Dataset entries
↓↓↓

(* ===== verification/SyscallInfo.v ===== *)
(** * Descriptions of system calls ([src/client/syscalls/detail/syscall_info.c],
    [include/client/syscalls/syscall.hpp], the names of
    [include/client/syscalls/errno.hpp])

    The client's log prints system calls with their names, arguments and
    results.  The descriptions are two constant tables: one indexed by the
    number of the call, and one ordered by name, searched with [bsearch].
    The numbers are those of Linux on x86-64, with headers that define every
    call the tables name. *)

From S2P Require Import Prelude Config.

(** ** Numbers *)

(** The numbers of the system calls on x86-64. *)
Module NR.
Definition read := 0.
Definition write := 1.
Definition open := 2.
Definition close := 3.
Definition stat := 4.
Definition fstat := 5.
Definition lstat := 6.
Definition lseek := 8.
Definition pread64 := 17.
Definition pwrite64 := 18.
Definition readv := 19.
Definition writev := 20.
Definition access := 21.
Definition pipe := 22.
Definition dup := 32.
Definition dup2 := 33.
Definition socket := 41.
Definition accept := 43.
Definition recvmsg := 47.
Definition socketpair := 53.
Definition execve := 59.
Definition fcntl := 72.
Definition truncate := 76.
Definition ftruncate := 77.
Definition getdents := 78.
Definition getcwd := 79.
Definition chdir := 80.
Definition fchdir := 81.
Definition rename := 82.
Definition mkdir := 83.
Definition rmdir := 84.
Definition creat := 85.
Definition unlink := 87.
Definition symlink := 88.
Definition readlink := 89.
Definition chmod := 90.
Definition fchmod := 91.
Definition statfs := 137.
Definition fstatfs := 138.
Definition epoll_create := 213.
Definition getdents64 := 217.
Definition inotify_init := 253.
Definition openat := 257.
Definition mkdirat := 258.
Definition newfstatat := 262.
Definition unlinkat := 263.
Definition renameat := 264.
Definition symlinkat := 266.
Definition readlinkat := 267.
Definition fchmodat := 268.
Definition faccessat := 269.
Definition signalfd := 282.
Definition timerfd_create := 283.
Definition eventfd := 284.
Definition signalfd4 := 289.
Definition eventfd2 := 290.
Definition epoll_create1 := 291.
Definition dup3 := 292.
Definition pipe2 := 293.
Definition inotify_init1 := 294.
Definition preadv := 295.
Definition pwritev := 296.
Definition perf_event_open := 298.
Definition renameat2 := 316.
Definition execveat := 322.
Definition statx := 332.
End NR.

(** [gkfs::syscall::info]. *)
Module Info.
Definition unknown := 0x0.
Definition from_internal_code := 0x1.
Definition from_external_code := 0x2.
Definition to_kernel := 0x10.
Definition to_hook := 0x20.
Definition executed := 0x100.
Definition not_executed := 0x0.
Definition origin_mask := 0x3.
Definition target_mask := 0x7ffffefc.
Definition execution_mask := 0x100.

Definition origin (i : Z) : Z := Z.land i origin_mask.
Definition target (i : Z) : Z := Z.land i target_mask.
Definition is_handled_by_kernel (i : Z) : bool := Z.land i target_mask =? to_kernel.
Definition execution_is_pending (i : Z) : bool := Z.land i execution_mask =? not_executed.
End Info.

(** ** Descriptions *)

Module Arg.
Inductive arg_type_t :=
| none | fd | atfd | cstr | open_flags | octal_mode | ptr | dec | dec32 | offset | whence
| mmap_prot | mmap_flags | clone_flags | signum | sigproc_how | arg.
End Arg.

(** A name is a C string, or [NULL]. *)
Record syscall_arg_t := MkArg { a_type : Arg.arg_type_t; a_name : option str }.

Inductive ret_type_t := rnone | rptr | rdec.

Record syscall_info := MkInfo {
  s_nr : Z;
  s_name : option str;
  s_nargs : Z;
  s_return_type : ret_type_t;
  s_args : list syscall_arg_t
}.

Definition MAX_SYSCALL_ARGS : nat := 6.

(** Storage without an initialiser is zero. *)
Definition zero_arg : syscall_arg_t := MkArg Arg.none None.
Definition zero_info : syscall_info := MkInfo 0 None 0 rnone (replicate MAX_SYSCALL_ARGS zero_arg).

(** *** The macros *)

(** An array of six with the given first elements. *)
Definition init_args (args : list syscall_arg_t) : list syscall_arg_t :=
  args ++ replicate (MAX_SYSCALL_ARGS - length args) zero_arg.

Definition SYSCALL (nr : Z) (id : string) (nargs : Z) (ret : ret_type_t) (args : list syscall_arg_t) : syscall_info :=
  MkInfo nr (Some (s_ id)) nargs ret (init_args args).
Arguments SYSCALL _ _%_string _ _ _.

Definition S_NOARGS : syscall_arg_t := zero_arg.

Definition S_NARG (t : Arg.arg_type_t) (n : string) : syscall_arg_t := MkArg t (Some (s_ n)).
Arguments S_NARG _ _%_string.

(** [#t] *)
Definition type_name (t : Arg.arg_type_t) : string :=
  (match t with
  | Arg.none => "none" | Arg.fd => "fd" | Arg.atfd => "atfd" | Arg.cstr => "cstr" | Arg.open_flags => "open_flags"
  | Arg.octal_mode => "octal_mode" | Arg.ptr => "ptr" | Arg.dec => "dec" | Arg.dec32 => "dec32"
  | Arg.offset => "offset" | Arg.whence => "whence" | Arg.mmap_prot => "mmap_prot"
  | Arg.mmap_flags => "mmap_flags" | Arg.clone_flags => "clone_flags" | Arg.signum => "signum"
  | Arg.sigproc_how => "sigproc_how" | Arg.arg => "arg"
  end)%string.

Definition S_UARG (t : Arg.arg_type_t) : syscall_arg_t := S_NARG t (type_name t).

(** ** The table by number *)

Section table.
Import Arg.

↑↑↑

▸ **What the task requires**
Please, from the entries above, set down exactly the lines from the one containing "Definition preadv := 295." through the one containing "(** An array", and only those.

▸ **Result for this exercise**
Definition preadv := 295.
Definition pwritev := 296.
Definition perf_event_open := 298.
Definition renameat2 := 316.
Definition execveat := 322.
Definition statx := 332.
End NR.

(** [gkfs::syscall::info]. *)
Module Info.
Definition unknown := 0x0.
Definition from_internal_code := 0x1.
Definition from_external_code := 0x2.
Definition to_kernel := 0x10.
Definition to_hook := 0x20.
Definition executed := 0x100.
Definition not_executed := 0x0.
Definition origin_mask := 0x3.
Definition target_mask := 0x7ffffefc.
Definition execution_mask := 0x100.

Definition origin (i : Z) : Z := Z.land i origin_mask.
Definition target (i : Z) : Z := Z.land i target_mask.
Definition is_handled_by_kernel (i : Z) : bool := Z.land i target_mask =? to_kernel.
Definition execution_is_pending (i : Z) : bool := Z.land i execution_mask =? not_executed.
End Info.

(** ** Descriptions *)

Module Arg.
Inductive arg_type_t :=
| none | fd | atfd | cstr | open_flags | octal_mode | ptr | dec | dec32 | offset | whence
| mmap_prot | mmap_flags | clone_flags | signum | sigproc_how | arg.
End Arg.

(** A name is a C string, or [NULL]. *)
Record syscall_arg_t := MkArg { a_type : Arg.arg_type_t; a_name : option str }.

Inductive ret_type_t := rnone | rptr | rdec.

Record syscall_info := MkInfo {
  s_nr : Z;
  s_name : option str;
  s_nargs : Z;
  s_return_type : ret_type_t;
  s_args : list syscall_arg_t
}.

Definition MAX_SYSCALL_ARGS : nat := 6.

(** Storage without an initialiser is zero. *)
Definition zero_arg : syscall_arg_t := MkArg Arg.none None.
Definition zero_info : syscall_info := MkInfo 0 None 0 rnone (replicate MAX_SYSCALL_ARGS zero_arg).

(** *** The macros *)

(** An array of six with the given first elements. *)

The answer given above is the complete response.